The third exchange-traded fund based on special purpose acquisition vehicles launches Tuesday.
Created by Morgan Creek Capital Management and Exos Financial, the Morgan Creek-Exos SPAC Originated ETF will trade under the ticker SPXZ.
It joins the ranks of Defiance's Next Gen SPAC Derived ETF (SPAK), the first of its kind that debuted in October, and Tuttle Tactical Management's SPAC and New Issue ETF (SPCX), which launched in December. They are up about 16% and 19% respectively since their launch dates.
SPXZ's "real edge" will come from how its portfolio is constructed, Mark Yusko, CEO, chief investment officer and founder of Morgan Creek Capital Management, told CNBC's "ETF Edge" on Monday.
"The SPAC structure is great and it's optimal for these high-growth, innovative companies, but they're not all going to be winners," Yusko said. "The real edge here is all about active management."

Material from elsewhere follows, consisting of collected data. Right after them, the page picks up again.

(** The library functions the sortition code calls: the digest, the
    protobuf encoding, the secp256k1 VRF and the address derivation. *)
Class Externals : Type := {
  (** [crypto.PrivKey] *)
  PrivKey : Type;
  (** a parsed secp256k1 public key *)
  PubKey : Type;
  (** [crypto.Sha256] *)
  crypto_Sha256 : string -> string;
  (** [types.Encode] of a [pt.VrfInput] *)
  types_Encode : VrfInput -> string;
  (** [secp256k1.PrivKeyFromBytes(secp256k1.S256(), priv.Bytes())] followed
      by [vrfPriv.Evaluate(in)]: the VRF hash and its proof *)
  vrf_Evaluate : PrivKey -> string -> string * string;
  (** [priv.PubKey().Bytes()] *)
  PubKey_Bytes : PrivKey -> string;
  (** [secp256k1.ParsePubKey(pub, secp256k1.S256())], [None] on an error *)
  secp256k1_ParsePubKey : string -> option PubKey;
  (** [vrfPub.ProofToHash(input, proof)], [None] on an error *)
  vrf_ProofToHash : PubKey -> string -> string -> option string;
  (** [address.PubKeyToAddr] *)
  address_PubKeyToAddr : string -> string
}.

(** ** Errors and results *)

(** The errors [verifySort] returns: [pt.ErrVrfVerify], [errDiff], the
    four [fmt.Errorf] values (["verifySort error: sort msg is nil"],
    ["sort index %d > %d your count, ..."], ["sort number > 3"],
    ["sort hash error"]) and the error of the deposit query, passed on
    unchanged. *)
Inductive error : Type :=
  | ErrVrfVerify
  | errDiff
  | InvalidSortMsg
  | InvalidIndex
  | InvalidNum
  | HashMismatch
  | DepositLookup (e : string).

(** What a call of the verifier ends in. *)
Inductive outcome : Type :=
  | Ok
  | Err (e : error)
  | Panics.

(** A producer returns its value or panics: [big.NewFloat] does on a NaN,
    a slice expression out of range, a nil pointer dereferenced. *)
Inductive result (A : Type) : Type :=
  | Ret (a : A)
  | Panic.

Arguments Ret {A} a.
Arguments Panic {A}.

(** The calls out of [verifySort], in the order it makes them. *)
Inductive Call : Type :=
  | CallQueryDeposit (addr : string)
  | CallVrfVerify (pub input proof hash : string)
  | CallHash2 (data : string)
  | CallThreshold (hash : string) (diff : float).

Definition logged (c : Call) (r : list Call * outcome) : list Call * outcome :=
  (c :: fst r, snd r).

SPACs are essentially publicly traded shells that raise capital to buy out other companies. Roughly two-thirds of SPXZ's holdings will be SPACs that have chosen a company to take public, while one-third will be blank-check entities still seeking start-ups.

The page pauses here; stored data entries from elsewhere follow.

(** * Urban Wheels: the request-governance layer

    A shallow embedding of [src/lib/redis/client.ts], [src/lib/redis/rate-limit.ts],
    [src/lib/redis/cache.ts] and [src/middleware.ts], and the properties of
    the cache and of the rate limiter on both of their backends: the
    in-process maps and the remote key-value store.

    JavaScript numbers are modelled as [Z] (all the quantities involved are
    integers: milliseconds, seconds, counts), [Map]s as [gmap string _],
    module-level variables as fields of one [World] record threaded through
    a state-and-exception monad. A number that is not an integer has no
    counterpart: [rateLimit] is embedded for [windowInSeconds <> 0], where
    its divisions are integer divisions, and the statements about [reset]
    say so. *)

From Stdlib Require Import ZArith Lia Ascii String DecimalString DecimalZ DecimalPos.
From stdpp Require Import gmap strings list fin_maps.

Local Open Scope Z_scope.

(** ** Data *)

(** [env] of [@/lib/env]: the three settings [client.ts] reads. *)
Module Env.
Record t := mk {
  USE_REDIS : bool;
  UPSTASH_REDIS_REST_URL : option string;
  UPSTASH_REDIS_REST_TOKEN : option string;
}.
End Env.

(** A [Redis] client object. Object identity is kept as [serial], the number
    of clients constructed before this one. *)
Module Redis.
Record t := mk {
  url : string;
  token : string;
  serial : nat;
}.
End Redis.

Module RateLimitConfig.
Record t := mk {
  limit : Z;
  windowInSeconds : Z;
  keyPrefix : option string;
}.
End RateLimitConfig.

Module RateLimitResult.
Record t := mk {
  success : bool;
  remaining : Z;
  reset : Z;
  limit : Z;
}.
End RateLimitResult.

Module CacheConfig.
Record t := mk {
  ttl : option Z;
  keyPrefix : option string;
}.
End CacheConfig.

(** The values of [memoryStore]: [{ count: number; reset: number }]. *)
Module Counter.
Record t := mk {
  count : Z;
  reset : Z;
}.
End Counter.

(** The values of [memoryCache]: [{ data: unknown; expiry: number }]. *)
Module CacheEntry.
Record t (T : Type) := mk {
  data : T;
  expiry : Z;
}.
Arguments mk {T} _ _.
Arguments data {T} _.
Arguments expiry {T} _.
End CacheEntry.

(** One key of the remote store: its string value and, when it has a time to
    live, the instant (in milliseconds) at which it expires. *)
Module Stored.
Record t := mk {
  payload : string;
  expireAt : option Z;
}.
End Stored.

(** The commands [rate-limit.ts] queues on a pipeline. *)
Inductive Command :=
  | INCR (key : string)
  | EXPIRE (key : string) (seconds : Z).

(** What the code takes from its platform, on the values of type [T] that
    are cached.
    - [ToString v] is [String(v)], the text [JSON.parse] works on when it is
      handed a value;
    - [ToBoolean v] is [Boolean(v)], the test of [if (cached)];
    - [is_number v] is [typeof v === "number"];
    - [url_accepted url] tells whether [new Redis({ url, token })] of
      [@upstash/redis] accepts [url]: the constructor throws [UrlError] for
      a URL that is not an [http] or [https] one. *)
Class Platform (T : Type) := {
  ToString : T -> string;
  ToBoolean : T -> bool;
  is_number : T -> bool;
  url_accepted : string -> bool;
}.

(** What the client hands back for the text kept under a key: the value the
    text decodes to, or the text itself when it does not decode. *)
Inductive Reply (T : Type) :=
  | Decoded (v : T)
  | Raw (s : string).
Arguments Decoded {T} _.
Arguments Raw {T} _.

(** What [middleware.ts] reads of a [NextRequest]: [nextUrl.pathname] and the
    headers. A [Headers] object is kept as the map from its lower-case
    header names to their values, so that [headers.get(name)] for a
    lower-case [name] is a lookup. *)
Module NextRequest.
Record t := mk {
  pathname : string;
  headers : gmap string string;
}.
End NextRequest.

(** What [middleware.ts] builds: [NextResponse.next()] with the headers set
    on it, or [NextResponse.json({ error }, { status, headers })]. *)
Module NextResponse.
Inductive t :=
  | next (headers : list (string * string))
  | json (error : string) (status : Z) (headers : list (string * string)).
End NextResponse.

(** The process and its collaborators.
    - [ticks]: how many times a clock has been read so far;
    - [console]: the messages given to [console.warn], oldest first;
    - [redis]: the module variable [redis] of [client.ts];
    - [constructed]: how many times [new Redis] has run;
    - [upstash]: the content of the remote store;
    - [memoryStore], [memoryCache]: the two module-level [Map]s;
    - [invoked]: how many times a [fetcher] has been called by [getOrSet]. *)
Record World (T : Type) := mkWorld {
  ticks : nat;
  console : list string;
  redis : option Redis.t;
  constructed : nat;
  upstash : gmap string Stored.t;
  memoryStore : gmap string Counter.t;
  memoryCache : gmap string (CacheEntry.t T);
  invoked : nat;
}.
Arguments mkWorld {T} _ _ _ _ _ _ _ _.
Arguments ticks {T} _.
Arguments console {T} _.
Arguments redis {T} _.
Arguments constructed {T} _.
Arguments upstash {T} _.
Arguments memoryStore {T} _.
Arguments memoryCache {T} _.
Arguments invoked {T} _.

(** ** Computations: state and exceptions *)

Inductive Completion (A : Type) :=
  | Return (a : A)
  | Throw (e : string).
Arguments Return {A} _.
Arguments Throw {A} _.

Definition M (T A : Type) : Type := World T -> Completion A * World T.

#[global] Instance M_ret {T} : MRet (M T) :=
  fun A a w => (Return a, w).

#[global] Instance M_bind {T} : MBind (M T) :=
  fun A B f m w =>
    match m w with
    | (Return a, w') => f a w'
    | (Throw e, w') => (Throw e, w')
    end.

Definition throw {T A} (e : string) : M T A :=
  fun w => (Throw e, w).

(** [try { m }] with the outcome handed to the continuation. *)
Definition attempt {T A} (m : M T A) : M T (Completion A) :=
  fun w => let '(r, w') := m w in (Return r, w').

(** A primitive step, given as a function of the world. *)
Definition step {T A} (f : World T -> Completion A * World T) : M T A := f.

Definition modify {T} (f : World T -> World T) : M T unit :=
  fun w => (Return tt, f w).

Definition gets {T A} (f : World T -> A) : M T A :=
  fun w => (Return (f w), w).

Definition with_ticks {T} (n : nat) (w : World T) : World T :=
  mkWorld n (console w) (redis w) (constructed w) (upstash w)
          (memoryStore w) (memoryCache w) (invoked w).

Definition with_console {T} (c : list string) (w : World T) : World T :=
  mkWorld (ticks w) c (redis w) (constructed w) (upstash w)
          (memoryStore w) (memoryCache w) (invoked w).

Definition with_redis {T} (r : option Redis.t) (n : nat) (w : World T) : World T :=
  mkWorld (ticks w) (console w) r n (upstash w)
          (memoryStore w) (memoryCache w) (invoked w).

Definition with_upstash {T} (db : gmap string Stored.t) (w : World T) : World T :=
  mkWorld (ticks w) (console w) (redis w) (constructed w) db
          (memoryStore w) (memoryCache w) (invoked w).

Definition with_memoryStore {T} (m : gmap string Counter.t) (w : World T) : World T :=
  mkWorld (ticks w) (console w) (redis w) (constructed w) (upstash w)
          m (memoryCache w) (invoked w).

Definition with_memoryCache {T} (m : gmap string (CacheEntry.t T)) (w : World T) : World T :=
  mkWorld (ticks w) (console w) (redis w) (constructed w) (upstash w)
          (memoryStore w) m (invoked w).

Definition with_invoked {T} (n : nat) (w : World T) : World T :=
  mkWorld (ticks w) (console w) (redis w) (constructed w) (upstash w)
          (memoryStore w) (memoryCache w) n.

For comparison, SPAK's portfolio is composed mainly of established companies that have gone public via SPAC such as DraftKings and Virgin Galactic. SPCX, the first actively managed SPAC ETF, generally holds shares of SPACs looking for companies to bankroll.

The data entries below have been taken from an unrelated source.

(** A run of a flag-based variant: after the calls of the preparation, the
    calls come in blocks, one for each record of a prefix of the records
    built from the complete pending rows, in the order of the query. *)
Lemma main_batch_blocks v rows :
  flag_based v = true ->
  exists pre blocks,
    calls (snd (run W v rows)) = block_calls blocks ++ pre /\
    Forall (is_preflight W) pre /\
    map fst blocks `prefix_of`
      map (credData_of W v) (complete_rows (pending_rows rows)) /\
    Forall (block_of W v) blocks.
Proof.
  intros Hv.
  assert (Hnone : forall l : list Row, exists pre blocks,
    @nil call = block_calls blocks ++ pre /\ Forall (is_preflight W) pre /\
    map fst blocks `prefix_of` l /\
    Forall (block_of W v) blocks).
  { intros l. exists [], []. split; [reflexivity|]. split; [constructor|].
    split; [apply prefix_nil | constructor]. }
  assert (Hmain : main W v = main_batch W v)
    by (destruct v; try discriminate Hv; reflexivity).
  assert (Hfetch : fetch_batch W v = (l <- fetchPendingCredentials W v ;; ret (Some l)))
    by (destruct v; try discriminate Hv; reflexivity).
  unfold run. rewrite Hmain. unfold main_batch. rewrite Hfetch.
  set (s0 := initial rows).
  assert (Hcatch : forall (m : M nat) s,
    calls (snd (try_catch m (fun _ => ret 1%nat) s)) = calls (snd (m s))).
  { intros m s. unfold try_catch. now destruct (m s) as [[a|e] s']. }
  rewrite Hcatch. unfold bind at 1.
  destruct (quiet_check_config v s0) as [Hc1 Ht1].
  destruct (check_config W v s0) as [[[]|e] s1]; simpl in Hc1, Ht1;
    [|simpl; rewrite Hc1; apply Hnone].
  unfold bind at 1.
  assert (Hschema : exists ok s2,
    (match v with Direct => connect_and_diagnose W | _ => ret true end) s1
      = (ok, s2) /\ calls s2 = calls s1 /\ table s2 = table s1).
  { destruct v; try (do 2 eexists; split; [reflexivity|split; reflexivity]).
    destruct (quiet_connect_and_diagnose s1) as [H1 H2].
    destruct (connect_and_diagnose W s1) as [ok s2]. now exists ok, s2. }
  destruct Hschema as (ok & s2 & -> & Hc2 & Ht2).
  destruct ok as [schemaValid|e]; [|simpl; rewrite Hc2, Hc1; apply Hnone].
  destruct schemaValid; cbn [negb]; [|simpl; rewrite Hc2, Hc1; apply Hnone].
  unfold bind at 1. unfold bind at 1.
  rewrite fetchPendingCredentials_spec.
  destruct (w_select W (ticks s2)); [simpl; rewrite Hc2, Hc1; apply Hnone|].
  unfold ret at 1. rewrite Ht2, Ht1. cbn [table initial s0].
  set (pending := map (credData_of W v) (complete_rows (pending_rows rows))).
  set (s3 := warned _ (ticked s2)).
  assert (Hc3 : calls s3 = []) by (subst s3; simpl; now rewrite Hc2, Hc1).
  clearbody s3.
  destruct pending as [|c rest] eqn:Ep; [simpl; rewrite Hc3; apply Hnone|].
  unfold bind at 1.
  destruct (logs_prepare v s3) as (pre & Epre & Fpre).
  destruct (prepare W v s3) as [[authToken|e] s4]; simpl in Epre;
    rewrite Hc3, app_nil_r in Epre.
  2:{ simpl. rewrite Epre. exists pre, []. split; [reflexivity|].
      split; [exact Fpre|]. split; [apply prefix_nil | constructor]. }
  unfold bind at 1.
  destruct (process_all_blocks v authToken (c :: rest) 0 0 s4)
    as (blocks & Eb & Hp & Hf).
  destruct (process_all W v authToken (c :: rest) 0 0 s4) as [[counts|e] s5];
    simpl in Eb |- *; rewrite Eb, Epre; exists pre, blocks; repeat split; assumption.
Qed.


Lemma requested_at_credData_of v row :
  col (credData_of W v row) "injection_requested_at"
  = col row "injection_requested_at".
Proof. destruct v; reflexivity. Qed.

Lemma complete_rows_complete data row :
  In row (complete_rows data) -> incomplete row = false.
Proof.
  unfold complete_rows. rewrite filter_In. intros [_ H].
  now apply negb_true_iff in H.
Qed.



(** ** The order of processing *)

Global Instance key_le_total : Total key_le.
Proof. intros [x|] [y|]; simpl; try lia; tauto. Qed.

Global Instance key_le_trans : Transitive key_le.
Proof. intros [x|] [y|] [z|]; simpl; try lia; tauto. Qed.

Global Instance by_column_total k : Total (by_column k).
Proof. intros r1 r2. unfold by_column. apply key_le_total. Qed.

Global Instance by_column_trans k : Transitive (by_column k).
Proof. intros r1 r2 r3. unfold by_column. apply key_le_trans. Qed.

Lemma StronglySorted_filter {A} (R : relation A) f l :
  StronglySorted R l -> StronglySorted R (List.filter f l).
Proof.
  induction 1 as [|x l Hs IH Hx]; simpl; [constructor|].
  destruct (f x); [|exact IH]. constructor; [exact IH|].
  apply List.Forall_forall. intros y Hy. apply filter_In in Hy as [Hy _].
  rewrite List.Forall_forall in Hx. now apply Hx.
Qed.

Lemma StronglySorted_map {A B} (R : relation A) (R' : relation B) (f : A -> B) l :
  (forall x y, R x y -> R' (f x) (f y)) ->
  StronglySorted R l -> StronglySorted R' (map f l).
Proof.
  intros Hf. induction 1 as [|x l Hs IH Hx]; simpl; constructor; [exact IH|].
  apply List.Forall_forall. intros y Hy. apply in_map_iff in Hy as (z & <- & Hz).
  rewrite List.Forall_forall in Hx. apply Hf. now apply Hx.
Qed.

Lemma StronglySorted_prefix {A} (R : relation A) l1 l2 :
  l1 `prefix_of` l2 -> StronglySorted R l2 -> StronglySorted R l1.
Proof. intros [k ->] H. now apply StronglySorted_app_1_l in H. Qed.

Lemma StronglySorted_lookup {A} (R : relation A) (l : list A) i j a b :
  StronglySorted R l -> l !! i = Some a -> l !! j = Some b -> (i < j)%nat -> R a b.
Proof.
  intros Hs. revert i j. induction Hs as [|x l Hs IH Hx]; intros i j Hi Hj Hlt.
  - discriminate.
  - destruct j as [|j]; [lia|]. destruct i as [|i].
    + injection Hi as ->. cbn in Hj. rewrite List.Forall_forall in Hx.
      apply Hx. apply list_elem_of_In. eapply list_elem_of_lookup_2, Hj.
    + cbn in Hi, Hj. apply (IH i j Hi Hj). lia.
Qed.

(** The rows of the flag-based fetch are exactly the pending rows of the
    table, oldest request first. *)
Lemma pending_rows_spec rows :
  pending_rows rows ≡ₚ List.filter is_pending rows /\
  StronglySorted (by_column "injection_requested_at") (pending_rows rows).
Proof.
  unfold pending_rows, order_by. split.
  - apply merge_sort_Permutation.
  - apply StronglySorted_merge_sort; apply _.
Qed.

(** C7 (amended): the four flag-based batch variants fetch exactly the rows
    with [injection_requested = true] and [injected_to_n8n = false], ordered
    by [injection_requested_at] ascending, and process the records of the
    complete ones sequentially in that order: of two processed records with
    request times [T1 < T2], the one with [T1] comes first. *)
Theorem C7_flag_based_fifo (v : variant) (rows : list Row) :
  flag_based v = true ->
  pending_rows rows ≡ₚ List.filter is_pending rows /\
  StronglySorted (by_column "injection_requested_at") (pending_rows rows) /\
  (forall s pending s1,
     fetchPendingCredentials W v s = (Ok pending, s1) ->
     pending = map (credData_of W v) (complete_rows (pending_rows (table s)))) /\
  exists pre blocks,
    calls (snd (run W v rows)) = block_calls blocks ++ pre /\
    Forall (is_preflight W) pre /\
    map fst blocks `prefix_of`
      map (credData_of W v) (complete_rows (pending_rows rows)) /\
    Forall (block_of W v) blocks /\
    StronglySorted (by_column "injection_requested_at") (map fst blocks) /\
    (forall i j c1 c2 T1 T2,
       map fst blocks !! i = Some c1 -> map fst blocks !! j = Some c2 ->
       col c1 "injection_requested_at" = VNum T1 ->
       col c2 "injection_requested_at" = VNum T2 ->
       (T1 < T2)%Z -> (i < j)%nat).
Proof.
  intros Hv. destruct (pending_rows_spec rows) as [Hperm Hsorted].
  split; [exact Hperm|]. split; [exact Hsorted|]. split.
  { intros s pending s1. rewrite fetchPendingCredentials_spec.
    destruct (w_select W (ticks s)); [discriminate|]. now intros [= <- _]. }
  destruct (main_batch_blocks v rows Hv) as (pre & blocks & E & Fp & Hp & Hb).
  exists pre, blocks. repeat (split; [assumption|]).
  assert (Hs : StronglySorted (by_column "injection_requested_at") (map fst blocks)).
  { apply (StronglySorted_prefix _ _ _ Hp).
    apply StronglySorted_map with (R := by_column "injection_requested_at").
    - intros x y. unfold by_column. now rewrite !requested_at_credData_of.
    - apply StronglySorted_filter, Hsorted. }
  split; [exact Hs|].
  intros i j c1 c2 T1 T2 Hi Hj H1 H2 Hlt.
  destruct (Nat.lt_trichotomy i j) as [Hij|[->|Hji]]; [exact Hij | |].
  - rewrite Hi in Hj. injection Hj as <-. rewrite H1 in H2. injection H2 as <-. lia.
  - pose proof (StronglySorted_lookup _ _ _ _ _ _ Hs Hj Hi Hji) as Hle.
    unfold by_column in Hle. rewrite H1, H2 in Hle. simpl in Hle. lia.
Qed.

Morgan Creek and Exos plan to apply their five decades of collective experience managing investments to the newly popular structure by identifying the highest-quality management teams, Yusko said.
"We're excited to bring this active approach to a market that I think is really in its infancy," he said, predicting that 2020 will go down "as the year of the SPAC."
Though investors will have to be "very careful" not to get involved in lower-quality investments as the space grows, the idea that SPACs are dangerous on the whole "is simply not true," he said.
"There will be people and management teams and sponsors drawn to this structure that shouldn't and those will have bad outcomes. But is every IPO a good outcome? Not even close, despite the rigorous vetting," Yusko said. "At the end of the day, Wall Street gets paid to take companies public, so they're going to take companies public. It's like the old Doritos commercial: Go ahead and eat them, we'll make more."
And while individual investors don't typically get a chance to participate in standard IPOs at the outset, SPAC IPOs tend to be more accessible and ultimately less speculative, Yusko said.
"A SPAC IPO, because it goes public at a $10 price, is available to everybody, and since you don't know what the deal's going to be, you don't have the speculative frenzy on day one of trading, so you can actually acquire a position," he said.
With "robust companies of the future" such as Virgin Galactic employing this structure, finding opportunity will hinge on diligence and quality control, Yusko said, pushing back on critics such as former Goldman Sachs CEO Lloyd Blankfein.
"The people that criticize SPACs today are the same ones that criticized hedge funds 10 years ago or criticized mutual funds 30 years ago," Yusko said. "When lots of people like a structure and people have success utilizing it, other people may not like that."
"By focusing on quality, focusing on the best teams and the best ideas and the best companies, I think you can get great returns," he said. "I don't think we're going to see a slamming on the breaks, but I do think we'll see a slowdown in the number of opportunities that are fantastic."